The Johns Hopkins Gazette: April 6, 1998
Apr. 6 1998
VOL. 27, NO. 29

  

The Hinkley Lecture: American Law Crosses The Atlantic

Christine A. Rowett
Homewood
News and Information
Johns Hopkins Gazette Online Edition

The temporary office of British barrister David Sugarman is strikingly stark. There is no artwork adorning the walls of the Mergenthaler room, save for a few favorite New Yorker cartoons on the door, and few publications line the bookshelves.

But if Sugarman has little time for decorating, the University of Lancaster professor of law and society is to be pardoned. He arrived for one semester at Hopkins just months ago, after being offered the John Hinkley Professorship, which is bestowed in honor of the senior partner of the Baltimore law firm of Hinkley and Singley.


"One classic thing I find and so enjoy about North American students is a certain preparedness to intervene and enter into the discussion," says visiting professor David Sugarman, a British barrister.

Hinkley, who graduated from Hopkins in 1884, had a special interest in English legal and constitutional history.

Sugarman, who this semester is teaching "Law and Society in England, 1750-1997" to graduate and undergraduate students, shares that interest. He studied in England at the University of Hull and at Cambridge, then came to the United States, where he received his master's and doctorate from Harvard. Though he practiced law in England for a very short time, his goal was always to observe and understand the profession in order to pass it on through teaching.

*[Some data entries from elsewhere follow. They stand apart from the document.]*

(* ===== verification/CliWitnesses.v ===== *)
(** * CliWitnesses: the client's theorems at work on a small machine

    A home directory kept as a map from paths to contents, a terminal, and a
    server that answers every request with a token. *)

From S2P Require Import Prelude.
From S2P Require Import GoStd.
From S2P Require Import Json.
From S2P Require Import Strconv.
From S2P Require Import Sql.
From S2P Require Import Jwt.
From S2P Require Import Http.
From S2P Require Import Chi.
From S2P Require Import Auth.
From S2P Require Import Gen.
From S2P Require Import Table.
From S2P Require Import Satellite.
From S2P Require Import User.
From S2P Require Import GenServer.
From S2P Require Import Server.
From S2P Require Import Proc.
From S2P Require Import Client.
From S2P Require Import CliConfig.
From S2P Require Import Cli.
From S2P Require Import CliProps.
From S2P Require Import Wire.
From S2P Require Import EndToEnd.
From S2P Require Import Witnesses.
Import RefUnicode RefJWT JwtExamples RefLib RefTime RefClient RefChi.

#[local] Existing Instance PostgresRepository.
#[local] Existing Instance PostgresUsers.repository.

(** ** The machine *)

Module Machine.

Definition missing : error := Foreign "file does not exist".

#[global] Instance os : OsLib := {| IsNotExist := fun e => String.eqb (Error e) (Error missing) |}.

Abbreviation Files := (gmap string string).

#[global] Instance env : Env Files := fun X c =>
  match c in call X return Files -> X * Files with
  | OsUserHomeDir => fun w => (Ok "/home/dev", w)
  | OsOpen p => fun w =>
      (match w !! p with Some text => Ok (text, None) | None => Err missing end, w)
  | OsMkdirAll _ _ => fun w => (Ok tt, w)
  | OsWriteFile p text _ => fun w => (Ok tt, <[p := text]> w)
  | HttpDo _ _ => fun w => (Ok (json_body 200 (login_json "abc.def" 3600)), w)
  | Fprint _ _ => fun w => (Ok tt, w)
  | TermIsTerminal => fun w => (true, w)
  | TermReadPassword => fun w => (Ok "hunter2", w)
  | ReadString => fun w => (("hunter2" +:+ chr 10, None), w)
  end.

#[global] Instance files : FileSystem env.
Proof.
  refine {| home := Ok "/home/dev" |}.
  - done.
  - intros p text perm w w' [= <-].
    change (match <[p := text]> w !! p with Some t => Ok (t, None) | None => Err missing end
            = (Ok (text, None) : res (string * option error))).
    by rewrite lookup_insert_eq.
  - done.
Defined.

Definition options : Options := mkOptions "" "" None.
Definition saved : Config := mkConfig "http://fleet.example" "t0ken".
End Machine.

Lemma config_round_trip_witness :
  result (exec (Load Machine.options)
    (world (exec (Save Machine.options Machine.saved) (∅ : Machine.Files)))) = Ok Machine.saved.
Proof.
  rewrite (config_round_trip Machine.options Machine.saved ∅); vm_compute; reflexivity.
Defined.

Lemma login_takes_effect_witness :
  exists server token,
    logged_in "ann" (events (exec (newLoginCommand Machine.options NewPasswordReader true "ann" false)
      (∅ : Machine.Files))) token
    /\ result (exec (Load Machine.options)
         (world (exec (newLoginCommand Machine.options NewPasswordReader true "ann" false) ∅)))
       = Ok (mkConfig server token).
Proof.
  destruct (login_takes_effect Machine.options true "ann" false (∅ : Machine.Files))
    as (server & token & Hlog & Hload); [vm_compute; reflexivity|].
  exists server, token. split; [exact Hlog|]. rewrite Hload.
  assert (fits (mkConfig server token) = true) as ->; [|done].
  destruct (fits _) eqn:Hfits; [done|].
  assert (exists c, result (exec (Load Machine.options) (world (exec
    (newLoginCommand Machine.options NewPasswordReader true "ann" false) (∅ : Machine.Files)))) = Ok c)
    as [c Hc]; [vm_compute; by eexists|]. by rewrite Hload in Hc.
Defined.

Lemma requests_obey_configuration_witness :
  run_obeys Machine.options true true
    (events (exec (run_command Machine.options true (SatelliteGet (Demo.id_of 7)))
      (<["/home/dev/.fleetctl/config.yaml" := config_text Machine.saved]> ∅ : Machine.Files)))
  /\ length (sent (events (exec (run_command Machine.options true (SatelliteGet (Demo.id_of 7)))
      (<["/home/dev/.fleetctl/config.yaml" := config_text Machine.saved]> ∅ : Machine.Files)))) = 1%nat.
Proof.
  split; [|vm_compute; reflexivity].
  exact (requests_obey_configuration Machine.options true (SatelliteGet (Demo.id_of 7)) _).
Defined.

Lemma client_speaks_contract_witness :
  Forall (aims_at "http://fleet.example")
    (client_calls "http://fleet.example/" 7 (mkLoginRequest "p" "u")
      (mkCreateSatelliteRequest "n" "r") (mkUpdateSatelliteRequest "r")
      (mkCreateUserRequest "p" (Some "viewer") "u")).
Proof.
  apply (client_speaks_contract server "http://fleet.example" 7 (mkLoginRequest "p" "u")
    (mkCreateSatelliteRequest "n" "r") (mkUpdateSatelliteRequest "r")
    (mkCreateUserRequest "p" (Some "viewer") "u")). reflexivity.
Defined.

(** The satellite [Demo.edge] as it is sent. *)
Definition edge_answer : gen_Satellite :=
  mkGenSatellite (Some 1%Z) (Some 7%N) (Some 5%Z) (Some "operator") (Some "edge-1") (Some "eu")
    (Some "Ready").

Lemma answers_understood_witness :
  GetSatellitesId_JSON200 <$> ParseGetSatellitesIdResponse (json_body 200 (gen_Satellite_json edge_answer))
  = Ok (Some edge_answer).
Proof.
  apply answers_understood. split_and!; intros ? [= <-]; try reflexivity;
    unfold rfc3339_time; vm_compute; by split.
Defined.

"At its best," Sugarman said of teaching, "you are aware of the way in which your students develop their critical faculties and possibly enhance their capacity to be good citizens. At its worst, it can be unbelievably tedious, [like] when I have over 200 essays or exams scripts to read, and I get the same answers over and over again."

Until recently, Sugarman served as head of the Law and Society Department at the University of Lancaster. The position involved a large amount of administrative work and little time for hands-on teaching, he said.

"It's pretty demanding and often not a very satisfying job," he said. "This came along at a wonderful time."

One appealing aspect of his tenure in Baltimore, Sugarman said, is the diversity of the students taking his class. His students in England are all undergraduates between 18 and 21. "They've come straight from home and are a bit more reticent, particularly in the early years," Sugarman said. "One classic thing I find and so enjoy about North American students is a certain preparedness to intervene and enter into the discussion."

Still, he says, he has been surprised at the similarities he has recognized in student behavior.

"They all have the same kind of panics around the time essays have to be handed in," he said. "There are some universals."

The essence of law and society in England is changing, Sugarman says, and American influences are partly responsible. Everything from the spectacle of the O.J. Simpson trials and the short skirts worn by attorneys on television's Ally McBeal have served as representation of U.S. justice and have managed to influence legal systems around the world, including traditionalist Britain, he said.

"What's very interesting is the way that it is changing very rapidly," Sugarman said. "Americanization is one of the forces at work here."

For example, transnational deals are constructed using American standards, he said, and the consequences are far-reaching.

"English lawyers increasingly have felt obliged to operate, dress like, have their offices like and talk like American lawyers," Sugarman said. "It obviously raises all kind of issues."

American trends are viewed internationally, Sugarman said. The Supreme Court of the European Union, for example, was "very much influenced" by American standards, he said. "This creates a field day for lawyers and American-style lawyering, which is used to playing the game," he said.

"English law firms have gotten big and international in order to compete with American law firms," he said. "We're talking about not just simply changes in size but massive changes in culture. We're talking about law firms for the first time going into marketing, into image presentation."

On Thursday, April 9, at 4 p.m. in the Garrett Room of the Milton S. Eisenhower Library on the Homewood campus, Sugarman will examine the negative and positive American influences on Britain's longstanding legal institutions and practices. The lecture, titled "L.A. Law Encounters the Common Law Mind," is free and open to the public.

"L.A. Law Encounters the Common Law Mind"

Visiting professor and British barrister David Sugarman examines American influences on Britain's legal system at 4 p.m., April 9, in the Garrett Room of MSEL.